Subjugated peoples have always had the courage and persistence to demand equality

August 20

GUEST: Sijal Nasralla, Campaign Director of the MPower Change, an organization that promotes human rights for Muslims both in the US and around the world, talks about growing up in Palestine and trying to change the racist narrative about Muslim immigrants living in our country.

You Can't Reform Haram

Muslims in the US face racism because it comes from the top. Trump, like most destructive tyrants, uses racial hatreds to gain power. Republicans have been dong that for decades to win elections. Democrats have a more subtile racism, as practiced by the grifter Clintons. Bill and Hillary used phrases like "super predator" when they wanted to play the race card.
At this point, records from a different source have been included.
(** The states the core can be in: after [Core::instance()] has built and
    initialised it, and after any further call that returned.  The
    storage access wrappers, which run on behalf of the sessions, only
    act on the store. *)
Inductive reachable : Core -> Prop :=
| reachable_instance sqlite srv w cs s :
    Core.instance sqlite (Core.blank srv w cs) = Core.Done tt s -> reachable s
| reachable_call c s s' :
    reachable s -> call c s = Core.Done tt s' -> reachable s'
| reachable_storageAccess s w :
    reachable s -> is_Some (Core.storage s) -> reachable (Core.set_db w s).

(** The two rejection payloads. *)
Definition initReject : QVariantMap :=
  <["Error" := QString Core.tooOldText]> (<["MsgType" := QString "ClientInitReject"]> ∅).

Definition loginReject : QVariantMap :=
  <["Error" := QString Core.invalidLoginText]> (<["MsgType" := QString "ClientLoginReject"]> ∅).

(** The credentials a login message carries. *)
Definition loginUser (msg : QVariantMap) : string := toString (value msg "User").
Definition loginPassword (msg : QVariantMap) : string := toString (value msg "Password").

(** [m] keeps [I]: from a state with [I] it returns, if it returns, in a
    state with [I]. *)
Definition preserves (I : Core -> Prop) {A} (m : Core.M B W Srv A) : Prop :=
  forall s, I s -> match m s with Core.Done _ s' => I s' | Core.Abort _ _ => True end.

(** An invariant that only reads the session registry and the heap. *)
Definition sessions_only (I : Core -> Prop) : Prop :=
  forall s s', Core.sessions s' = Core.sessions s -> Core.heap s' = Core.heap s -> I s -> I s'.

(** [m], run from [s], ends in a result and state with [Q] if it returns. *)
Definition ensures {A} (m : Core.M B W Srv A) (s : Core) (Q : A -> Core -> Prop) : Prop :=
  match m s with Core.Done a s' => Q a s' | Core.Abort _ _ => True end.


(** One entry of the [StorageBackends] list of an init acknowledgement. *)
Definition backendEntry (backend : B) : QVariant :=
  QVMap (<["Description" := QString (Storage.description backend)]>
         (<["DisplayName" := QString (Storage.displayName backend)]> ∅)).

(** The settings [setupCore] hands to the backend and stores: the setup
    data without the administrator's credentials. *)
Definition backendSettings (setupData : QVariant) : QVariantMap :=
  delete "AdminPasswd" (delete "AdminUser" (toMap setupData)).

End Vocabulary.

(** [m], run from [s], returns, with a result and state that satisfy [Q]. *)
Definition finishes {B W Srv A : Type} (m : Core.M B W Srv A) (s : Core.t B W Srv)
  (Q : A -> Core.t B W Srv -> Prop) : Prop :=
  match m s with Core.Done a s' => Q a s' | Core.Abort _ _ => False end.

(** The half of the storage invariant that every reachable state has: a
    configured core has an active backend. *)
Definition configured_has_storage {B W Srv : Type} (s : Core.t B W Srv) : Prop :=
  Core.configured s = true -> is_Some (Core.storage s).

(** An invariant that only reads [storage] and [configured]. *)
Definition storage_only {B W Srv : Type} (I : Core.t B W Srv -> Prop) : Prop :=
  forall s s', Core.storage s' = Core.storage s -> Core.configured s' = Core.configured s ->
               I s -> I s'.

(** ** A sample installation

    One backend object that registers under the name "SQLite", a store that
    remembers whether the database file has been created and which users
    exist, a server that can always bind, and the constants of the
    specification's scenario (minimum protocol version 10). *)

Module Sample.

Inductive Backend := SqliteStorage.

#[export] Instance Backend_eq_dec : EqDecision Backend.
Proof. intros [] []. left. reflexivity. Defined.

Record Store := MkStore {
  created : bool;
  users : list (string * string)
}.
But subjugated peoples have always had the courage and persistence to demand equality. Sometimes this courage ends in genocide, as with America's indigenous peoples. Muslims are torn between these two extremes: stay safe and internalize the hatred around them, or speak out and demand to be a full citizen of this supposed democracy.

MPower Change is all about having the courage to be a Muslim in a toxic society. Toxic because the US has killed millions in the Middle East, occupied land through illegal invasions, and stolen the oil and natural resources that belong to the peoples who live there. We are a predatory state, a privateer enterprise and only the American people don't know. Muslims living the US, however, do know. Like Blacks, they realize the viscousness of a state run by neoliberal madmen, intent on enriching themselves at the expense of everyone else in the world.

Like Black people, Muslims are figuring out how to preserve their identity and resist.